#### [Description of the task]
Go to the line holding "rewrite filter_bool_all." in the entries below and write out exactly every line down to and including the line holding "rewrite run_candidate_fields, run_updates_app.".

#### [Extracted records]

(** The loop sends the bytes, in whatever pieces they are taken. *)
Lemma send_loop_run fuel header n sent g e :
  (sent <= n)%nat -> (n <= length (buffer header g))%nat -> (n - sent <= fuel)%nat ->
  exists e', send_loop fuel header (Z.of_nat n) (Z.of_nat sent) g e = XDone OK g e' /\
    wire e' = wire e ++ take (n - sent) (drop sent (buffer header g)) /\ queue e' = queue e.
Proof.
  revert sent e. induction fuel as [|fuel IH]; intros sent e Hs Hn Hf; cbn [send_loop].
  - assert (sent = n) as -> by lia. rewrite Z.ltb_irrefl, Nat.sub_diag, take_0, app_nil_r. by exists e.
  - destruct (Z.ltb_spec (Z.of_nat sent) (Z.of_nat n)) as [Hlt|Hge]; cbn [negb].
    + rewrite (xbind_done xget _ g e g g e) by done.
      assert (unsent header (Z.of_nat n) (Z.of_nat sent) g = take (n - sent) (drop sent (buffer header g))) as Hu.
      { unfold unsent. rewrite Nat2Z.id. by replace (Z.to_nat (Z.of_nat n - Z.of_nat sent)) with (n - sent)%nat by lia. }
      rewrite Hu. set (bs := take _ _) in *.
      assert (length bs = (n - sent)%nat) as Hlen by (subst bs; rewrite length_take, length_drop; lia).
      destruct (send_some (sproxy_sd g) bs e) as (k & e1 & Hr & Hk & Hw & Hq).
      { intros H. rewrite H in Hlen. cbn in Hlen. lia. }
      rewrite (xbind_done _ _ _ _ (Some k) g e1) by (unfold xwaits; by rewrite Hr).
      replace (Z.of_nat sent + k) with (Z.of_nat (sent + Z.to_nat k)) by lia.
      destruct (IH (sent + Z.to_nat k)%nat e1) as (e' & Hrun & Hw' & Hq'); [lia..|].
      exists e'. split_and!; [done| |congruence]. rewrite Hw', Hw, <-app_assoc. f_equal.
      rewrite <-(take_drop (Z.to_nat k) bs) at 2. f_equal. subst bs.
      rewrite skipn_firstn_comm, drop_drop. f_equal. lia.
    + assert (sent = n) as -> by lia. rewrite Nat.sub_diag, take_0, app_nil_r. by exists e.
Qed.
Lemma readYear_year y rest :
  -1000000 < y < 1000000 ->
  Clock.readYear (Clock.year y ++ rest) = Some (y, rest).
Proof.
  intros B. unfold Clock.year.
  destruct ((0 <=? y) && (y <=? 9999)) eqn:E.
  - apply andb_true_iff in E as [E1 E2]. apply Z.leb_le in E1, E2.
    pose proof (readField_exact 4 y rest ltac:(cbn; lia)) as R.
    destruct (digits_head 3 y) as (c & r & D & C). rewrite D in *.
    cbn [app Clock.readYear].
    replace (c =? 43)%N with false by (symmetry; apply N.eqb_neq; lia).
    replace (c =? 45)%N with false by (symmetry; apply N.eqb_neq; lia).
    exact R.
  - destruct (y <? 0) eqn:S; [apply Z.ltb_lt in S | apply Z.ltb_ge in S].
    + change (Text.lit "-") with [45%N]. cbn [app Clock.readYear N.eqb Pos.eqb].
      rewrite readField_exact by (cbn; lia). cbn. f_equal. f_equal. lia.
    + change (Text.lit "+") with [43%N]. cbn [app Clock.readYear N.eqb Pos.eqb].
      rewrite readField_exact by (cbn; lia). f_equal. f_equal. lia.
Qed.
(** * Oxford Instruments IPS 120-10 magnet power supply driver

    A shallow embedding of [pymeasure/instruments/oxfordinstruments/ips120_10.py]
    and the properties its specification states about it.

    The driver is a facade over a device that lives behind a command channel.
    Every operation is a computation over a [World]: the state of the device,
    the time the driver has slept, the class-level [_FIELD_RANGE] list and the
    chronological log of what the driver did on the channel.  Python
    exceptions are values of [exn]; the [while True] loop of [wait_for_idle]
    runs on fuel, and a run that is out of fuel keeps the world it has
    reached.

    Python numbers are rationals: only their order and equality matter to the
    driver.  [time()] reads the wall clock, which belongs to the environment:
    it has advanced by what the driver has slept and by whatever time the
    channel has taken besides. *)

From Stdlib Require Import ZArith QArith Bool String List Lia Lqa.
Import ListNotations.

Local Open Scope string_scope.
Local Open Scope list_scope.
Local Open Scope Z_scope.

(** ** Exceptions *)

(** The exception classes the driver raises or lets through.  [MagnetError] and
    [SwitchHeaterStatusError] are declared in the driver as subclasses of
    [ValueError]; [TimeoutError] is a builtin subclass of [OSError]; [KeyError]
    is what a failed dictionary lookup raises. *)
Inductive exn : Type :=
| ValueError (msg : string)
| MagnetError (msg : string)
| SwitchHeaterStatusError (code : Z)
| TimeoutError (msg : string)
| OSError (msg : string)
| KeyError.

(** [isinstance(e, ValueError)], which is what [except ValueError] tests. *)
Definition is_ValueError (e : exn) : bool :=
  match e with
  | ValueError _ | MagnetError _ | SwitchHeaterStatusError _ => true
  | TimeoutError _ | OSError _ | KeyError => false
  end.

(** The [MagnetError]s and the [TimeoutError] the driver raises, under the
    names the specification gives them. *)
Definition FieldNotZero : exn :=
  MagnetError "IPS 120-10: field not at 0T; cannot disable the supply. ".
Definition NotAtRest_enable : exn :=
  MagnetError "IPS 120-10: magnet not at rest; cannot enable persistent mode".
Definition NotAtRest_disable : exn :=
  MagnetError "IPS 120-10: magnet not at rest; cannot disable persistent mode".
Definition TooManyErrors : exn :=
  MagnetError
    "IPS 120-10: Too many exceptions occurred during getting IPS status.".
Definition Timeout : exn :=
  TimeoutError "IPS 120-10: Magnet not idle within max wait time.".
Definition PersistentModeNotAllowed : exn :=
  MagnetError
    "IPS 120-10: magnet in persistent mode and control of persistent mode not allowed".
Lemma run_candidate_fields (p : module_params) (config : str)
    (changed : bool) (warnings candidate : list str) :
  run_candidate p config changed warnings candidate =
    let d := diff_config candidate config in
    let updates := run_updates (param_delete_unmanaged p) candidate config in
    (Result updates (sorted (unmanaged_of d)) (sorted (invalid_of d))
       (if truthy updates then true else changed)
       ((if truthy (unmanaged_of d)
         then warnings ++ [unmanaged_warning] else warnings)
        ++ (if truthy (invalid_of d) then [invalid_warning] else [])),
     if truthy updates
     then [load_config updates (negb (check_mode p)) (param_comment p)]
     else []).
Proof.
  unfold run_candidate, run_updates, unmanaged_of, invalid_of. cbn zeta.
  destruct (diff_config candidate config) as [[updates unmanaged] invalid].
  cbn [fst snd]. rewrite !truthy_sorted.
  destruct (truthy invalid); [done | by rewrite app_nil_r].
Qed.

Lemma not_nil_elem_of (l : list str) : l ≠ [] ↔ ∃ x, x ∈ l.
Proof.
  destruct l as [|x l].
  - split; [done | by intros [x Hx%elem_of_nil]].
  - split; [intros _; exists x; by left | done].
Qed.

Lemma updates_all_invalid (candidate : list str) (config : str) :
  Forall (λ c, is_invalid (normalize c) = true) candidate →
  updates_of (diff_config candidate config) = []
  ∧ set_commands (classify candidate) = [].
Proof.
  intros Hinv.
  assert (Forall (λ l, is_delete l = false ∧ is_set l = false)
                 (map normalize candidate)) as Hkinds.
  { apply Forall_fmap. eapply Forall_impl; [exact Hinv|]. intros c.
    simpl. unfold is_invalid. by intros [->%negb_true_iff ->%negb_true_iff]%andb_true_iff. }
  rewrite updates_of_diff_config, classify_filter.
  cbn [set_commands delete_commands].
  rewrite (filter_bool_none is_delete), (filter_bool_none is_set).
  - by rewrite restored_no_deletes.
  - eapply Forall_impl; [exact Hkinds|]. by intros l [_ ?].
  - eapply Forall_impl; [exact Hkinds|]. by intros l [? _].
Qed.

Lemma sub_set_delete_quote_free (line : str) :
  quote_free line → quote_free (sub_set_delete line).
Proof.
  intros Hfree. unfold sub_set_delete.
  destruct (startswith line (text "set ")); [|done].
  apply quote_free_app.
  - unfold quote_free. apply (bool_decide_unpack _). by vm_compute.
  - unfold quote_free in *. intros Hin. apply Hfree.
    rewrite <- (firstn_skipn 4 line). apply elem_of_app. by right.
Qed.

Lemma sub_set_delete_set (path : str) :
  sub_set_delete (text "set " ++ path) = text "delete " ++ path.
Proof. unfold sub_set_delete. by rewrite startswith_app. Qed.

(** X13. Running the module with the device's own configuration changes
    nothing: when every candidate line is a set command that is live and
    every live line is a candidate line, there is no command, no call of
    [load_config], nothing unmanaged or invalid, and [changed] and the
    warnings stay as they were, whatever the parameters. *)
Theorem run_on_own_configuration (p : module_params) (config : str)
    (changed : bool) (warnings candidate : list str) :
  Forall (λ c, is_set (normalize c) = true ∧ normalize c ∈ live_lines config)
         candidate →
  Forall (λ l, l ∈ map normalize candidate) (live_lines config) →
  run_candidate p config changed warnings candidate
  = (Result [] [] [] changed warnings, []).
Proof.
  intros Hlive Hcover.
  destruct (nothing_to_update candidate config Hlive) as [Hupdates Hinvalid].
  assert (unmanaged_of (diff_config candidate config) = []) as Hunmanaged.
  { destruct (unmanaged_of (diff_config candidate config)) as [|l um] eqn:E;
      [done|].
    assert (l ∈ unmanaged_of (diff_config candidate config)) as Hl
        by (rewrite E; by left).
    apply elem_of_unmanaged in Hl as (Hin & Hnot & _). destruct Hnot.
    rewrite classify_filter. cbn [set_commands].
    rewrite filter_bool_all.
    - by apply (proj1 (Forall_forall _ _) Hcover).
    - apply Forall_fmap. eapply Forall_impl; [exact Hlive|]. by intros c [? _]. }
  rewrite run_candidate_fields, run_updates_app. cbn zeta.
  rewrite Hupdates, Hinvalid, Hunmanaged. simpl.
  rewrite app_nil_r. by destruct (param_delete_unmanaged p).
Qed.
(** ** [translate] and [convert_to_pdfa] *)

Section TranslateFacts.
Import Py Fonts Files Pdfa Translate.

Example sample_names_of_outputs :
  posix_basename "/tmp/paper.v2.pdf" = "paper.v2.pdf"
  ∧ posix_splitext "paper.v2.pdf" = ("paper.v2", ".pdf")
  ∧ posix_splitext ".bashrc" = (".bashrc", "").
Proof. vm_compute. done. Qed.

Example translate_sample :
  (translate sample_os sample_job ["/tmp/paper.pdf"] sample_disk).1
  = inr [("out/paper-mono.pdf", "out/paper-dual.pdf")].
Proof. vm_compute. reflexivity. Qed.

Lemma check_files_filter w files :
  check_files w files
  = List.filter (λ f, negb (startswith f "http://")
                      && negb (startswith f "https://")
                      && negb (exists_ w f)) files.
Proof.
  unfold check_files. rewrite !filter_filter.
  apply filter_ext. intros f. by rewrite andb_assoc.
Qed.

(** X16. [check_files] works entry by entry: the result for a
    concatenation is the concatenation of the results, checking a
    second time changes nothing, and every reported entry is an entry
    of the input. *)
Theorem check_files_entry_by_entry w files1 files2 :
  check_files w (files1 ++ files2) = check_files w files1 ++ check_files w files2
  ∧ check_files w (check_files w files1) = check_files w files1
  ∧ (length (check_files w files1) ≤ length files1)%nat.
Proof.
  rewrite !check_files_filter. split; [apply List.filter_app|]. split.
  - rewrite filter_filter. apply filter_ext. intros f.
    apply andb_diag.
  - apply List.filter_length_le.
Qed.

#### [Response]
    rewrite filter_bool_all.
    - by apply (proj1 (Forall_forall _ _) Hcover).
    - apply Forall_fmap. eapply Forall_impl; [exact Hlive|]. by intros c [? _]. }
  rewrite run_candidate_fields, run_updates_app. cbn zeta.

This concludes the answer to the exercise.